Боляре поступать перестали, по монастырям, как куры, разбежались, попрятались, а оттуда — прямехонько, без пересадки — в рай. Ну, а ежели который случайно и заскакивал, так без былой роскоши, а в кургузом кафтанчишке. Зато с политесом, шибко грамотный — на кривой кобыле не подъедешь. И купчишки туда же, в калашный ряд… Товариществ всяких понавыдумывали, кумпаний наорганизовали. Даже мои на эту мякину клюнули, из подручных да заплечных в акционеры подались. А тут и Алексашка самолично нарисовался.
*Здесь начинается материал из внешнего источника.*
(** C1, as the program has it.  A [shorten] run whose exchange with the
    server was answered with status 409 writes the line [conflict] to
    standard error, after the trace lines if [--debug] is set, and
    nothing to standard output; it exits with status 255, the low
    byte of the -1 it hands to [os.Exit]; and the exchange is the last
    entry of its log: the body of the answer is neither read nor
    deserialized. *)
Theorem shorten_conflict req resp :
  In (EvDo req) (calls (snd (run flags env shortenCommand))) ->
  client_Do env req = inr resp ->
  Response_StatusCode resp = 409%Z ->
  stdout (snd (run flags env shortenCommand)) = EmptyString
  /\ exit_status (run flags env shortenCommand) = 255%Z
  /\ (exists trace,
        stderr (snd (run flags env shortenCommand))
        = trace +:+ "conflict" +:+ newline)
  /\ (debugFlag flags = false ->
      stderr (snd (run flags env shortenCommand)) = "conflict" +:+ newline)
  /\ (exists pre,
        calls (snd (run flags env shortenCommand)) = pre ++ [EvDo req]
        /\ Forall config_event pre).
Proof.
  destruct (run_handler shortenCommand) as (w & Hout0 & Hw & Herr0 & ->).
  intros Hin Hdo Hst. rewrite shorten_calls in Hin.
  apply doRequest_exchange in Hin
    as (w1 & pre & conf & txBody & Heq & Hout & Hcalls & Hpre & Hquiet & _);
    [|assumption].
  rewrite (after_exchange_status _ _ resp Hdo) in Heq, Hcalls, Hquiet
    by (rewrite Hst; discriminate).
  unfold exit_status, shorten. rewrite bind_eq, Heq, Hst.
  cbn [Z.eqb Pos.eqb negb fst snd]. unfold errPrintf. exec.
  rewrite Sprintf_conflict, Hout, Hout0.
  repeat split.
  - now exists (stderr w1).
  - intros Hoff. rewrite (Hquiet Hoff _ eq_refl), (Herr0 Hoff). reflexivity.
  - exists pre. split; assumption.
Qed.

(** C5.  A [delete] run whose exchange was answered with status 200
    and a body that decodes to [r] prints [code/status]; its exit
    status is 0 when the status is [noexist] and [--fail-no-exist] is
    unset, 1 when the status is [noexist] and the flag is set, and 0
    when the status is [deleted], whatever the flag. *)
Theorem rm_exit_status req resp rxBody r :
  In (EvDo req) (calls (snd (run flags env rmCommand))) ->
  client_Do env req = inr resp ->
  Response_StatusCode resp = 200%Z ->
  Response_Body resp = inr rxBody ->
  json_decode rxBody {| DeleteResponse_Code := EmptyString;
                        DeleteResponse_Status := EmptyString |} = inr r ->
  stdout (snd (run flags env rmCommand))
  = DeleteResponse_Code r +:+ "/" +:+ DeleteResponse_Status r +:+ newline
  /\ (DeleteResponse_Status r = "noexist" -> failNoexistArg flags = false ->
      exit_status (run flags env rmCommand) = 0%Z)
  /\ (DeleteResponse_Status r = "noexist" -> failNoexistArg flags = true ->
      exit_status (run flags env rmCommand) = 1%Z)
  /\ (DeleteResponse_Status r = "deleted" ->
      exit_status (run flags env rmCommand) = 0%Z).
Proof.
  destruct (run_handler rmCommand) as (w & Hout0 & Hw & _ & ->).
  intros Hin Hdo Hst Hbody Hdec. rewrite rm_calls in Hin.
  apply doRequest_exchange in Hin
    as (w1 & pre & conf & txBody & Heq & Hout & _); [|assumption].
  rewrite (after_exchange_ok _ _ _ resp rxBody Hdo Hst Hbody Hdec) in Heq.
  unfold exit_status, rm. rewrite bind_eq, Heq.
  cbn [Z.eqb Pos.eqb negb fst snd]. exec.
  rewrite Sprintf_pair, Hout, Hout0.
  destruct (failNoexistArg flags) eqn:Hflag,
           (String.eqb (DeleteResponse_Status r) "noexist") eqn:Hstatus;
    cbn [andb fst snd stdout]; repeat split; intros;
    try reflexivity; try discriminate;
    match goal with
    | Hs : DeleteResponse_Status r = _ |- _ =>
      rewrite Hs in Hstatus; discriminate
    end.
Qed.
(** * Movie recommender: ranking engine, facade and migration pass

    A shallow embedding of [app.py] (the [/api/recommend] handler),
    [models.py] (the tables the handler and the migration touch) and
    [migrate_data.py] (the three migration passes), followed by the
    properties of the ranking contract.

    Modelling conventions
    - a similarity score is a finite binary64 value; every finite float is
      a rational number and the comparisons of floats coincide with the
      comparisons of the rationals they denote, so scores are [Q] (NaN is
      outside the model: cosine similarity produces none);
    - the pickled [DataFrame] is built from a list of dicts and carries the
      default range index, so an index label is a position in the list;
    - a table is the list of its rows in insertion order, a primary key is
      allocated as one more than the number of rows (no row is ever
      deleted), and a query sees the rows added earlier in the same
      session (autoflush);
    - the movie pass runs in a session with pending, flushed and committed
      rows, so that a refused insert, the rollback that answers it and the
      batch commits are part of the model; what the storage engine itself
      decides about a value (the range of an INTEGER column, the length
      of a string) is a parameter, [fits]; after a rollback the key of a
      lost row is given again, where an engine that draws keys from a
      sequence would leave a gap; what is stated of a run with a refused
      insert does not depend on which keys are given;
    - a Python exception is a [Raise] in the [result] monad, and every
      [try]/[except] of the source is a [match] on it;
    - timestamps ([created_at]) are not modelled. *)

From Stdlib Require Import QArith Qround.
From stdpp Require Import gmap strings list fin_maps sorting.

Close Scope Q_scope.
Я, понятно, сразу к нему подкатил, умаслил. В рай вне конкурса предложил пропихнуть. Другой бы — с радостью… А Алексашка и слушать не хотел. Ну, думаю, не на того напал, я этот «подарок» окольным путем сплавлю… Одному богу известно, сколько я злата и сребра мздоимцам попередавал, а толку-то — ноль! Видно с Земли протекция — не переплюнешь! Ладно. Выход один — поговорить откровенно, как мужик с мужиком. И поговорил — до сих пор корежит… Как сейчас помню… Вызываю Алексашку к себе в апартаменты и прямо так, без предисловий:
— Ну что тебе, Алексашка, неймется? Утихомирься. Чай не молодой. Прекрати со своими воду мутить. Езжай, к богу, в рай. И место давно забронировано, и твой херц ждет не дождется любимого дружка.
А он глазищи вытаращил и ядовито отвечает:
— Я к чужим раям не привычный. Надо будет, и здесь, у тебя, рай организую, небось не привыкать. А будешь встревать, так я этот Чертог, вместе с верными друганами, ко всем чертям собачьим, в порошок сотру.